Architectural Engineering Faculty Member Nationally Recognized
Faculty member Anahid Behrouzi was honored by the American Concrete Institute, a leading professional organization.
A Cal Poly architectural engineering faculty member was honored for excellence and innovation in teaching by the American Concrete Institute (ACI), a leading professional organization in the global concrete industry.
Anahid Behrouzi is the 2021 recipient of the ACI Walter P. Moore Jr. Faculty Achievement Award, which recognizes new faculty members for how they teach concrete design, materials or construction. She has been at Cal Poly since 2016. The ACI Board of Direction bestowed the honor specifically “for blending new technologies, hands-on experiences, and storytelling to motivate students and to make concrete design concepts tangible.”
The award acknowledges educators who have taught for less than seven years and takes its name from the late Walter P. Moore Jr., an ACI Fellow, former ACI Board member, and structural engineer and educator in Texas.
“This is a terrific honor for Anahid,” said Al Estes, Architectural Engineering Department head in Cal Poly’s College of Architecture and Environmental Design. “She has received national-level recognition from several professional societies in her four years at Cal Poly. We are all very proud of her and these outstanding accomplishments.”
The American Concrete Institute, a nonprofit technical society and standards-developing organization, likes to say it is laying the foundation for the modern world. Its knowledge and codes have empowered engineers to meet the demands of a changing world through consensus-based standards, technical resources and educational, training and certification programs.

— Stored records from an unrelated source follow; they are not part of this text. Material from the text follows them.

(* ===== verification/TreeSource.v ===== *)
(** * Where a baseline scan reads from

    [internal/coachapi/baseline/tree_source*.go], [findings.go]: the trees a scan lists
    and reads (a repository through the GitHub API, or a directory the operator
    configured), the loading of its files, and the rows its deterministic findings
    become.  The operating system's files and GitHub's client are the environment. *)

From S2P Require Import Prelude GoText Paths GoErr Json Semantics Domain Signals SignalOrder Report SignalWire JobStore JobParams Ingest Gateway AgentLoop Judgment.

(** ** Port *)

(** go: internal/coachapi/baseline/tree_source.go#FileEntry *)
Record FileEntry := mkFileEntry { fe_Path : string; fe_SHA : string; fe_Size : Z }.

(** go: internal/coachapi/baseline/tree_source.go#ListOptions *)
Record ListOptions := mkListOptions { lo_MaxFiles : Z; lo_MaxTotalBytes : Z }.

(** The methods at a moment; a listing that never ends gives [None].
    go: internal/coachapi/baseline/tree_source.go#TreeSource *)
Record TreeSource := mkTreeSource {
  ts_ResolveCommitSHA : string → string → string → nat → (error + string) * nat;
  ts_ListFiles : string → string → string → ListOptions → nat → option ((error + list FileEntry) * nat);
  ts_ReadFile : string → string → string → string → nat → (error + string * string) * nat
}.

(** go: internal/coachapi/baseline/tree_source.go#localFixtureCommitSHA *)
Definition localFixtureCommitSHA : string := "local-fixture".

(** go: pkg/semantics/language.go#LanguageForExtension *)
Definition LanguageForExtension (ext : string) : option string :=
  let ext := ToLower ext in
  if ext == ".go" then Some "go" else if ext == ".ts" then Some "typescript"
  else if ext == ".tsx" then Some "tsx" else None.

(** go: internal/coachapi/baseline/tree_source.go#supportedBaselinePath *)
Definition supportedBaselinePath (path : string) : bool :=
  match LanguageForExtension (Ext path) with Some _ => true | None => false end.

(** ** The operating system *)

Inductive FileMode := ModeRegular | ModeDir | ModeSymlink | ModeOther.

#[export] Instance FileMode_eq_dec : EqDecision FileMode.
Proof. solve_decision. Defined.

(** A failed file system call: the error, and whether [os.IsNotExist] holds of it. *)
Definition OsFailure : Type := error * bool.

(** What [filepath.WalkDir] visits: a path with the error that met it, the entry's type,
    and what [Info] says of it later (its mode then, and its size). *)
Record WalkEvent := mkWalkEvent {
  ev_Path : string; ev_Err : option error; ev_Type : FileMode; ev_Info : error + FileMode * Z
}.

Class FileSystem := {
  fs_Abs : string → error + string;
  fs_Stat : nat → string → error + FileMode;
  fs_Lstat : nat → string → OsFailure + FileMode;
  fs_ReadFile : nat → string → OsFailure + string;
  fs_WalkDir : nat → string → list WalkEvent
}.

Section Fixture.
Context {table : IsPrint} {fs : FileSystem}.

Definition not_configured : error := errors_New "coachapi: local fixture path is not configured".

(** *** Listing the fixture *)

(** go: internal/coachapi/baseline/tree_source_local_fixture_walk.go#localFixtureTreeWalker *)
Record localFixtureTreeWalker := mkWalker { wk_out : list FileEntry; wk_totalBytes : Z }.

(** go: internal/coachapi/baseline/tree_source_local_fixture_walk.go#visit *)
Definition visit (root : string) (opts : ListOptions) (w : localFixtureTreeWalker) (d : WalkEvent) :
    localFixtureTreeWalker * option error :=
  match ev_Err d with
  | Some walkErr => (w, Some walkErr)
  | None =>
      if bool_decide (ev_Type d = ModeSymlink) then (w, None)
      else if bool_decide (ev_Type d = ModeDir) then (w, None)
      else
        let rel := Rel root (ev_Path d) in
        if negb (supportedBaselinePath rel) then (w, None)
        else match ev_Info d with
        | inl err => (w, Some err)
        | inr (mode, size) =>
            if bool_decide (mode ≠ ModeRegular) then (w, None)
            else if (0 <? lo_MaxFiles opts)%Z && (lo_MaxFiles opts <? zlen (wk_out w) + 1)%Z
            then (w, Some (Wrap ("coachapi: local fixture tree exceeds the configured file-count budget of "
                     +:+ Itoa (lo_MaxFiles opts)) (sentinel_error GhErrTooLarge)))
            else
              let newTotal := int64_wrap (wk_totalBytes w + size) in
              if (0 <? lo_MaxTotalBytes opts)%Z && (lo_MaxTotalBytes opts <? newTotal)%Z
              then (w, Some (Wrap ("coachapi: local fixture tree exceeds the configured byte budget of "
                       +:+ Itoa (lo_MaxTotalBytes opts) +:+ " bytes") (sentinel_error GhErrTooLarge)))
              else (mkWalker (wk_out w ++ [mkFileEntry rel "" size]) newTotal, None)
        end
  end.

(** [filepath.WalkDir] visits until a visit returns an error. *)
Fixpoint visit_all (root : string) (opts : ListOptions) (w : localFixtureTreeWalker) (events : list WalkEvent) :
    localFixtureTreeWalker * option error :=
  match events with
  | [] => (w, None)
  | d :: events =>
      match visit root opts w d with
      | (w, None) => visit_all root opts w events
      | failed => failed
      end
  end.

(** go: internal/coachapi/baseline/tree_source_local_fixture.go#ListFiles *)
Definition fixture_ListFiles (Root : string) (opts : ListOptions) (t : nat) : (error + list FileEntry) * nat :=
  if Root == "" then (inl not_configured, t) else
  match fs_Abs Root with
  | inl err => (inl (Errorf "coachapi: resolving smoke fixture path: " err), t)
  | inr root =>
      match fs_Stat t root with
      | inl err => (inl (Errorf ("coachapi: smoke fixture path " +:+ quoted root +:+ ": ") err), S t)
      | inr mode =>
          if bool_decide (mode ≠ ModeDir)
          then (inl (errors_New ("coachapi: smoke fixture path " +:+ quoted root +:+ " is not a directory")), S t)
          else match visit_all root opts (mkWalker [] 0) (fs_WalkDir (S t) root) with
          | (_, Some err) => (inl err, S (S t))
          | (w, None) => (inr (wk_out w), S (S t))
          end
      end
  end.

(** *** Reading from the fixture *)

(** go: internal/coachapi/baseline/tree_source_local_fixture_read.go#ReadFile *)
Definition fixture_ReadFile (Root path : string) (t : nat) : (error + string * string) * nat :=
  if Root == "" then (inl not_configured, t) else
  match fs_Abs Root with
  | inl err => (inl (Errorf "coachapi: resolving smoke fixture path: " err), t)
  | inr root =>
      let full := Clean (Join2 root path) in
      let rel := Rel root full in
      let missing := Wrap ("coachapi: fixture file " +:+ quoted path) (sentinel_error GhErrNotFound) in
      if (rel == "..") || HasPrefix "../" rel
      then (inl (Wrap ("coachapi: path " +:+ quoted path +:+ " escapes smoke fixture root")
              (sentinel_error GhErrNotFound)), t)
      else match fs_Lstat t full with
      | inl (err, notExist) => (inl (if notExist then missing else err), S t)
      | inr mode =>
          if bool_decide (mode = ModeSymlink)
          then (inl (Wrap ("coachapi: fixture path " +:+ quoted path +:+ " is a symlink")
                  (sentinel_error GhErrUnsupportedContent)), S t)
          else if bool_decide (mode ≠ ModeRegular)
          then (inl (Wrap ("coachapi: fixture path " +:+ quoted path +:+ " is not a regular file")
                  (sentinel_error GhErrUnsupportedContent)), S t)
          else match fs_ReadFile (S t) full with
          | inl (err, notExist) => (inl (if notExist then missing else err), S (S t))
          | inr "" => (inl (Wrap ("coachapi: fixture file " +:+ quoted path) (sentinel_error GhErrEmptyContent)), S (S t))
          | inr content => (inr (content, "local-fixture"), S (S t))
          end
      end
  end.

(** go: internal/coachapi/baseline/tree_source_local_fixture.go#LocalFixtureTreeSource *)
Definition LocalFixtureTreeSource (Root : string) : TreeSource := {|
  ts_ResolveCommitSHA _ _ _ t := (if Root == "" then inl not_configured else inr localFixtureCommitSHA, t);
  ts_ListFiles _ _ _ opts t := Some (fixture_ListFiles Root opts t);
  ts_ReadFile _ _ _ path t := fixture_ReadFile Root path t
|}.
End Fixture.

(** ** A repository on GitHub *)

Section GitHub.
Context {client : GitHubClient} `{Base64Errors}.

(** How deep a tree a listing may be.
    go: internal/coachapi/baseline/tree_source_github.go#ListFiles *)
Definition github_ListFiles (depth : nat) (owner repo ref : string) (opts : ListOptions) (t : nat) :
    option ((error + list FileEntry) * nat) :=
  match ListFiles depth (mkTreeRef owner repo ref)
          (mkTreeListOptions (Some supportedBaselinePath) (lo_MaxFiles opts) (lo_MaxTotalBytes opts)) t with
  | None => None
  | Some (inl err, t) => Some (inl err, t)
  | Some (inr entries, t) => Some (inr (map (λ e, mkFileEntry (te_Path e) (te_SHA e) (te_Size e)) entries), t)
  end.

(** go: internal/coachapi/baseline/tree_source_github.go#ReadFile *)
Definition github_ReadFile (owner repo ref path : string) (t : nat) : (error + string * string) * nat :=
  match ReadFile (mkFileRef owner repo ref path) t with
  | (inl err, t) => (inl err, t)
  | (inr (content, meta), t) => (inr (content, md_SHA meta), t)
  end.

(** go: internal/coachapi/baseline/tree_source_github.go#GitHubTreeSource *)
Definition GitHubTreeSource (depth : nat) : TreeSource := {|
  ts_ResolveCommitSHA := ResolveCommitSHA;
  ts_ListFiles := github_ListFiles depth;
  ts_ReadFile := github_ReadFile
|}.
End GitHub.

(** *** Credentials per repository *)

Section Resolving.
(** The client of the credential resolver, the client a reader has for a token, and what
    building that reader answers. *)
Context {resolver : GitHubClient} (client_for : string → GitHubClient) (reader_error : string → option error) `{Base64Errors}.

(** go: internal/coachapi/baseline/tree_source_resolving.go#readerFor *)
Definition readerFor (InstallationID : Z) (owner repo : string) (t : nat) : (error + GitHubClient) * nat :=
  let '(resolved, t) := if (InstallationID =? 0)%Z then ResolveInstallationID owner repo t else (inr InstallationID, t) in
  match resolved with
  | inl err => (inl err, t)
  | inr id =>
      match InstallationToken id t with
      | (inl err, t) => (inl err, t)
      | (inr token, t) =>
          (match checkReaderToken token with
           | Some err => inl err
           | None => match reader_error token with Some err => inl err | None => inr (client_for token) end
           end, t)
      end
  end.

(** Each method resolves a reader of its own.
    go: internal/coachapi/baseline/tree_source_resolving.go#ResolvingGitHubTreeSource *)
Definition ResolvingGitHubTreeSource (depth : nat) (InstallationID : Z) : TreeSource := {|
  ts_ResolveCommitSHA owner repo ref t :=
    match readerFor InstallationID owner repo t with
    | (inl err, t) => (inl err, t)
    | (inr reader, t) => @ResolveCommitSHA reader owner repo ref t
    end;
  ts_ListFiles owner repo ref opts t :=
    match readerFor InstallationID owner repo t with
    | (inl err, t) => Some (inl err, t)
    | (inr reader, t) => @github_ListFiles reader depth owner repo ref opts t
    end;
  ts_ReadFile owner repo ref path t :=
    match readerFor InstallationID owner repo t with
    | (inl err, t) => (inl err, t)
    | (inr reader, t) => @github_ReadFile reader _ owner repo ref path t
    end
|}.
End Resolving.

(** ** Choosing and loading *)

(** go: internal/coachapi/baseline/tree_source.go#resolveBaselineTreeSource *)
Definition resolveBaselineTreeSource {table : IsPrint} {fs : FileSystem} (configured : option TreeSource)
    (cfg : ScanConfig) (params : RepoBaselineScanParams) : error + TreeSource :=
  if (sc_SmokeFixturePath cfg != "") && (sc_SmokeRepoOwner cfg != "") && (sc_SmokeRepoName cfg != "")
     && (sp_RepoOwner params == sc_SmokeRepoOwner cfg) && (sp_RepoName params == sc_SmokeRepoName cfg)
  then inr (LocalFixtureTreeSource (sc_SmokeFixturePath cfg))
  else match configured with
  | None => inl (errors_New ("coachapi: no tree source configured for " +:+ sp_RepoOwner params +:+ "/"
                   +:+ sp_RepoName params +:+ " (not the smoke fixture pair)"))
  | Some source => inr source
  end.

(** go: internal/coachapi/baseline/tree_source.go#mapBaselineFetchError *)
Definition mapBaselineFetchError (err : error) : error :=
  if (errors_Is err GhErrNotFound || errors_Is err GhErrAuth || errors_Is err GhErrTooLarge
      || errors_Is err GhErrUnsupportedContent || errors_Is err GhErrEmptyContent)
     && HasPrefix "coachapi:" (err_Error err)
  then err else Errorf "coachapi: baseline fetch failed: " err.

“Teaching reinforced concrete design has been a longtime passion sparked by my very first large-scale experiment of concrete bridge columns for the Alaska Department of Transportation conducted at North Carolina State University during summer 2011,” Behrouzi said. “I will never forget the first time I got to operate a 20-ton crane in the lab, tie the rebar cage and help pump concrete for the column caps.
“Since then, I have sought out every opportunity to build and break concrete of any scale —cylinders, beams, walls — to engage others in the excitement of hands-on research and improving earthquake safety of our built environment.”